The new systems, believed to be the first of their kind in the U.S., are being installed under Hawaiian Electric’s Customer Self-Supply Program, an alternative to the popular Customer Grid-Supply Program.
The systems are being developed specifically for the Hawaii market and use new inverter technology to provide power to the home but prevent any excess electricity from being exported to the grid. That’s important because, unlike the interconnected power grids on the mainland, there’s a physical limit to the amount of electricity that can be put on island grids at any given moment, Hawaiian Electric said Aug. 2.

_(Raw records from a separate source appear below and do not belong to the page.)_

(** One equation for the specialised searches. *)
Lemma get_eq t v :
  wf_table t -> v <> Nil ->
  get t v = if decide (in_array t v) then Ok (Some (SArray (Z.to_nat (arrayindex v - 1))))
            else find_node t (fun k => rawequal_key k v) (main (lsizenode t) v).
Proof.
  intros W Hv. destruct v as [|b|p|n|ts|ty p]; try done; cbn -[find_node decide in_array].
  - destruct (luai_numeq (cast_num (lua_number2int n)) n) eqn:E; cbn -[find_node decide in_array].
    + assert (arrayindex (Number n) = lua_number2int n) as Ei by (cbn; by rewrite E).
      unfold luaH_getnum. rewrite u32_array_test by (apply W || apply number2int_range).
      case_bool_decide as Hb; case_decide as Hd; unfold in_array in Hd; rewrite Ei in Hd; try done.
      apply find_num_rawequal. cbn. by rewrite numeq_sym.
    + rewrite decide_False; [done|]. unfold in_array. cbn. rewrite E. lia.
Qed.

Lemma getnum_eq t k :
  wf_table t -> in_s 32 k -> luaH_getnum t k = get t (Number (cast_num k)).
Proof.
  intros W Hk. rewrite get_eq by done. unfold luaH_getnum.
  pose proof (arrayindex_cast k Hk) as Ei.
  rewrite u32_array_test by (done || apply W).
  case_bool_decide as Hb; case_decide as Hd; unfold in_array in Hd; rewrite Ei in *; try done.
Qed.

Definition lookup_node t v : Prop := exists i w, has_key (node t) i w /\ rawequal w v = true.

(** The three outcomes of a search. *)
Lemma get_cases t v :
  wf_table t -> v <> Nil ->
  (in_array t v /\ get t v = Ok (Some (SArray (Z.to_nat (arrayindex v - 1))))) \/
  (~ in_array t v /\ exists i w, get t v = Ok (Some (SNode i)) /\ has_key (node t) i w /\
    rawequal w v = true) \/
  (~ in_array t v /\ get t v = Ok None /\ forall i w, has_key (node t) i w -> rawequal w v = false).
Proof.
  intros W Hv. rewrite get_eq by done. case_decide; [by left|right].
  unfold find_node.
  destruct (find_key _ _ _ v (wt_hash _ W) Hv) as [(i & w & -> & ? & ?)|[-> ?]]; cbn.
  - left. eauto 10.
  - right. done.
Qed.

(** * Contents *)

(** The value the table associates to a key. *)
Definition content t v : TValue N :=
  match get t v with Ok o => opt_get t o | _ => Nil end.

Lemma valat_slot t i : slot_get t (SNode i) = valat (node t) i.
Proof. reflexivity. Qed.

Lemma content_array t v :
  wf_table t -> in_array t v -> content t v = default Nil (array t !! Z.to_nat (arrayindex v - 1)).
Proof.
  intros W Hin. unfold content. rewrite get_eq; [by rewrite decide_True|done|].
  intros ->. unfold in_array in Hin. cbn in Hin. lia.
Qed.

Lemma content_node t v x :
  wf_table t -> v <> Nil -> ~ in_array t v -> x <> Nil ->
  content t v = x <-> holds (node t) v x.
Proof.
  intros W Hv Hin Hx. unfold content.
  destruct (get_cases t v W Hv) as [[? _]|[(_ & i & w & -> & Hk & E)|(_ & -> & Hno)]]; [done|..].
  - cbn [opt_get]. rewrite valat_slot. split.
    + intros Hval. exists i, w. by split_and!.
    + intros (i' & w' & Hk' & E' & Hval & _).
      rewrite rawequal_sym in E. pose proof (rawequal_trans _ _ _ E' E) as E2.
      rewrite <- (wf_distinct _ _ _ (wt_hash _ W) _ _ _ _ Hk' Hk E2). done.
  - cbn. split; [done|]. intros (i' & w' & Hk' & E' & _). specialize (Hno i' w' Hk'). congruence.
Qed.

Lemma eq_nonnil (a b : TValue N) : (forall x, x <> Nil -> a = x <-> b = x) -> a = b.
Proof.
  intros He. destruct a eqn:Ea; try (symmetry; apply He; done).
  destruct b eqn:Eb; try done; exfalso; by apply (proj2 (He _ ltac:(discriminate))) in Eb || naive_solver.
Qed.

(** Tables with the same array part and the same live entries have the same
    contents. *)
Lemma content_ext t t' v :
  wf_table t -> wf_table t' -> sizearray t' = sizearray t ->
  (in_array t v -> array t' !! Z.to_nat (arrayindex v - 1) = array t !! Z.to_nat (arrayindex v - 1)) ->
  (v <> Nil -> forall x, x <> Nil -> holds (node t') v x <-> holds (node t) v x) ->
  content t' v = content t v.
Proof.
  intros W W' Hs Ha Hh. destruct (decide (v = Nil)) as [->|Hv]; [done|].
  destruct (decide (in_array t v)) as [Hin|Hin].
  - assert (in_array t' v) by (unfold in_array in *; lia).
    rewrite !content_array by done. by rewrite Ha.
  - assert (~ in_array t' v) by (unfold in_array in *; lia).
    apply eq_nonnil. intros x Hx. rewrite !content_node by done. by apply Hh.
Qed.

Lemma content_rawequal t v w : wf_table t -> rawequal v w = true -> content t v = content t w.
Proof.
  intros W E. destruct (decide (v = Nil)) as [->|Hv]; [by rewrite (rawequal_nil _ _ E)|].
  assert (w <> Nil) as Hw by (rewrite rawequal_sym in E; intros ->; by apply Hv, (rawequal_nil _ _ E)).
  pose proof (rawequal_arrayindex _ _ E) as Ei.
  destruct (decide (in_array t v)) as [Hin|Hin].
  - rewrite !content_array by (done || (unfold in_array in *; congruence)). by rewrite Ei.
  - assert (~ in_array t w) by (unfold in_array in *; congruence).
    apply eq_nonnil. intros x Hx. rewrite !content_node by done.
    unfold holds. split; intros (i & u & ? & E' & ? & ?); exists i, u; split_and!; try done.
    + by eapply rawequal_trans.
    + rewrite rawequal_sym in E. by eapply rawequal_trans.
Qed.

(** * Finding a place *)

Lemma getfreepos_loop_spec nd fuel (lf : Z) :
  fuel = Z.to_nat lf -> (lf <= Z.of_nat (length nd))%Z ->
  match getfreepos_loop nd fuel lf with
  | (lf', Some n) => lf' = Z.of_nat n /\ free nd n /\ (Z.of_nat n < lf)%Z /\
                     forall j, free nd j -> (Z.of_nat j < lf)%Z -> j <= n
  | (lf', None) => (lf' <= lf)%Z /\ forall j, free nd j -> ~ (Z.of_nat j < lf)%Z
  end.
Proof.
  revert lf. induction fuel as [|fuel IH]; intros lf Hf Hl; cbn.
  { split; [lia|]. intros j _. lia. }
  case_zbool (0 <? lf)%Z; [|lia].
  destruct (lookup_lt_is_Some_2 nd (Z.to_nat (lf - 1))) as [n Hn]; [lia|]. rewrite Hn.
  destruct (knil (i_key n)) eqn:Ek.
  - split_and!; try lia.
    + unfold free, keyat. rewrite Hn. cbn. destruct (i_key n) as [[]|]; done.
  - specialize (IH (lf - 1)%Z ltac:(lia) ltac:(lia)).
    assert (forall j, free nd j -> (Z.of_nat j < lf)%Z -> (Z.of_nat j < lf - 1)%Z) as Haux.
    { intros j Hj Hlt. destruct (decide (j = Z.to_nat (lf - 1))) as [->|]; [|lia].
      unfold free, keyat in Hj. rewrite Hn in Hj. cbn in Hj. injection Hj as Hj.
      rewrite Hj in Ek. done. }
    destruct (getfreepos_loop nd fuel (lf - 1)) as [lf' [m|]].
    + destruct IH as (? & ? & ? & Hmax). split_and!; try done; [lia|].
      intros j Hj Hlt. by apply Hmax, Haux.
    + destruct IH as [? Hno]. split; [lia|]. intros j Hj Hlt. by eapply Hno, Haux.
Qed.

Lemma find_prev_spec nd o l mp fuel :
  chain (nxt nd) o l -> mp ∈ l -> o <> mp -> length l <= fuel ->
  exists p pn, find_prev fuel nd o mp = Ok p /\ nd !! p = Some pn /\ i_next pn = Some mp.
Proof.
  intros Hc. revert fuel. induction Hc as [i Hi|i j l Hi Hc IH]; intros fuel Hin Hne Hf.
  { apply list_elem_of_singleton in Hin. congruence. }
  destruct fuel as [|fuel]; [cbn in Hf; lia|]. cbn.
  unfold nxt in Hi. destruct (nd !! i) as [n|] eqn:En; [|done]. cbn in Hi |- *. rewrite Hi.
  case_decide as E; [subst; eauto|].
  apply elem_of_cons in Hin as [?|Hin]; [congruence|]. apply IH; [done..|cbn in Hf; lia].
Qed.

(** * newkey when there is a place *)

Definition same_shape t t' : Prop :=
  array t' = array t /\ sizearray t' = sizearray t /\ lsizenode t' = lsizenode t /\
  isdummy t' = isdummy t.

Definition fresh t v : Prop := forall i w, has_key (node t) i w -> rawequal w v = false.
Definition valid v : Prop := v <> Nil /\ rawequal v v = true.

(** The invariant of a table whose node vector was updated by [newkey_ok]. *)
Lemma wf_table_newkey t v nd' lf i :
  wf_table t -> ~ in_array t v -> isdummy t = false ->
  newkey_ok tsv_hash (lsizenode t) (node t) v nd' i ->
  (lf <= lastfree t)%Z -> (forall j, free nd' j -> (Z.of_nat j < lf)%Z) ->
  wf_table (with_node (with_lastfree t lf) nd').
Proof.
  intros W Hin Hd K Hlf Hfree. split; cbn; try apply W.
  - apply K.
  - congruence.
  - intros _. done.
  - rewrite (nk_len _ _ _ _ _ _ K). pose proof (wt_lastfree_le _ W). lia.
  - intros j w Hk. destruct (nk_keys _ _ _ _ _ _ K j w Hk) as [->|[j' Hk']]; [done|].
    by apply (wt_noarray _ W j').
Qed.

(** The live entry at the main position of a key that finds it taken. *)
Lemma live_main t v mpn :
  wf_table t -> node t !! main (lsizenode t) v = Some mpn -> i_val mpn <> Nil ->
  exists w0, i_key mpn = Key w0 /\ w0 <> Nil.
Proof.
  intros W Hmp Hv. set (mp := main (lsizenode t) v) in *.
  assert (keyat (node t) mp = Some (i_key mpn)) as Hk by (unfold keyat; by rewrite Hmp).
  assert (valat (node t) mp = i_val mpn) as Hval by (unfold valat; by rewrite Hmp).
  destruct (i_key mpn) as [w0|p] eqn:Ek.
  - exists w0. split; [done|]. intros ->.
    destruct (wf_free _ _ _ (wt_hash _ W) mp Hk) as (_ & ? & _). congruence.
  - apply (wf_dead _ _ _ (wt_hash _ W)) in Hk. congruence.
Qed.

Lemma ttisnil_true v : ttisnil v = true -> v = Nil.
Proof. by destruct v. Qed.
Lemma ttisnil_false v : ttisnil v = false -> v <> Nil.
Proof. by destruct v. Qed.

(** The chaining step of [newkey], on the pair (free node, main position). *)
Lemma newkey_chained t v mpn n lf :
  wf_table t -> valid v -> fresh t v -> isdummy t = false ->
  node t !! main (lsizenode t) v = Some mpn -> i_val mpn <> Nil -> free (node t) n ->
  let mp := main (lsizenode t) v in
  let othern := mainposition_key tsv_hash (lsizenode t) (i_key mpn) in
  let r := if decide (othern = mp) then
      Ok (store_key (with_node (with_lastfree t lf)
        (alter (set_next (Some n)) mp (alter (set_next (i_next mpn)) n (node t)))) n v)
    else prev <- find_prev (length (node t)) (node t) othern mp;
      Ok (store_key (with_node (with_lastfree t lf)
        (<[mp := mkNode Nil (i_key mpn) None]> (<[n := mpn]> (alter (set_next (Some n)) prev (node t)))))
        mp v) in
  exists nd' i, r = Ok (with_node (with_lastfree t lf) nd', SNode i) /\
    newkey_ok tsv_hash (lsizenode t) (node t) v nd' i /\ ~ free nd' n.
Proof.
  intros W [Hnn Hvv] Hfr Hd Hmp Hlive Hn mp othern r.
  destruct (live_main t v mpn W Hmp Hlive) as (w0 & Hw0 & Hw0n).
  pose proof (wt_hash _ W) as Wh. fold mp in Hmp.
  assert (n <> mp) as Hne by (eapply lk_ne; done).
  assert (n < length (node t)) as Hnlt by by eapply keyat_lt.
  assert (mp < length (node t)) as Hmplt by by eapply lookup_lt_Some.
  destruct (lookup_lt_is_Some_2 _ _ Hnlt) as [nn Hnn'].
  destruct (wf_free _ _ _ Wh n Hn) as (Hnx & Hnv & _).
  unfold nxt in Hnx. unfold valat in Hnv. rewrite Hnn' in Hnx, Hnv. cbn in Hnx, Hnv.
  unfold r. case_decide as Ho.
  - eexists _, n. split; [reflexivity|].
    match goal with |- newkey_ok _ _ _ _ ?x _ /\ _ => set (nd' := x) end.
    assert (nd' !! n = Some (mkNode Nil (Key v) (i_next mpn))) as Hn'.
    { unfold nd'. cbn. rewrite list_lookup_alter_eq, list_lookup_alter_ne by done.
      rewrite list_lookup_alter_eq, Hnn'. cbn. unfold set_key, set_next. cbn. by rewrite Hnv. }
    split.
    + eapply (newkey_link _ _ _ v) with (mpn := mpn) (w0 := w0); try done.
      * unfold othern in Ho. by rewrite Hw0 in Ho.
      * unfold nd'. cbn. by rewrite !length_alter.
      * unfold nd'. cbn. rewrite list_lookup_alter_ne, list_lookup_alter_eq by done.
        rewrite list_lookup_alter_ne by done. fold mp. by rewrite Hmp.
      * intros i Hi1 Hi2. unfold nd'. cbn. by rewrite !list_lookup_alter_ne by done.
    + unfold free, keyat. rewrite Hn'. cbn. naive_solver.
  - assert (main (lsizenode t) w0 <> mp) as Hhome by (unfold othern in Ho; by rewrite Hw0 in Ho).
    assert (has_key (node t) mp w0) as Hhas by (eapply lk_has; done).
    destruct (wf_reach _ _ _ Wh mp w0 Hhas) as (l & Hc & Hin).
    pose proof (chain_bound _ (length (node t)) _ _ Hc
      (chain_range _ _ _ _ (wf_next _ _ _ Wh) (wf_main _ _ _ w0 Wh) Hc)) as Hlen.
    destruct (find_prev_spec (node t) _ l mp (length (node t)) Hc Hin Hhome Hlen)
      as (p & pn & Hfp & Hp & Hpn).
    assert (othern = main (lsizenode t) w0) as -> by (unfold othern; by rewrite Hw0).
    rewrite Hfp. cbn [bind]. eexists _, mp. split; [reflexivity|].
    match goal with |- newkey_ok _ _ _ _ ?x _ /\ _ => set (nd' := x) end.
    assert (p <> n) by (intros ->; rewrite Hnn' in Hp; congruence).
    assert (p <> mp) by (eapply mv_p_mp; done).
    assert (nd' !! n = Some mpn) as Hn'.
    { unfold nd'. cbn. rewrite list_lookup_alter_ne, list_lookup_insert_ne by done.
      apply list_lookup_insert_eq. by rewrite length_alter. }
    split.
    + eapply (newkey_move _ _ _ v) with (mpn := mpn) (w0 := w0) (p := p) (pn := pn); try done.
      * unfold nd'. cbn. by rewrite length_alter, !length_insert, length_alter.
      * unfold nd'. cbn. rewrite list_lookup_alter_ne, !list_lookup_insert_ne by done.
        by rewrite list_lookup_alter_eq, Hp.
      * unfold nd'. cbn. fold mp. rewrite list_lookup_alter_eq, list_lookup_insert_eq; [done|].
        by rewrite length_insert, length_alter.
      * intros i ? ? ?. unfold nd'. cbn. fold mp.
        by rewrite list_lookup_alter_ne, !list_lookup_insert_ne, list_lookup_alter_ne by done.
    + unfold free, keyat. rewrite Hn'. cbn. rewrite Hw0. naive_solver.
Qed.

A growing number of these self-supply systems, including products sold by SolarCity, Sunrun, Vivint Solar and RevoluSun, now meet the specifications set by the Hawaii Public Utilities Commission (PUC). Hawaiian Electric has been working with these companies to develop standard technical specifications that will qualify systems for an expedited approval and potentially faster installation.
Hawaii is now in the midst of a gradual, decades-long program to go 100% renewable by 2045.
The island’s first approved self-supply rooftop system was recently turned on at a home in Honolulu. Sixteen others on O‘ahu have been approved by Hawaiian Electric. Maui Electric has approved seven self-supply systems that are awaiting installation.
“Generating electricity, storing it, and using the energy on-site is the new normal. This product will help make the grid stronger and more reliable,” said Jon Yoshimura, director of policy and electricity markets for SolarCity, which recently installed a self-supply system with batteries at a home in Mānoa.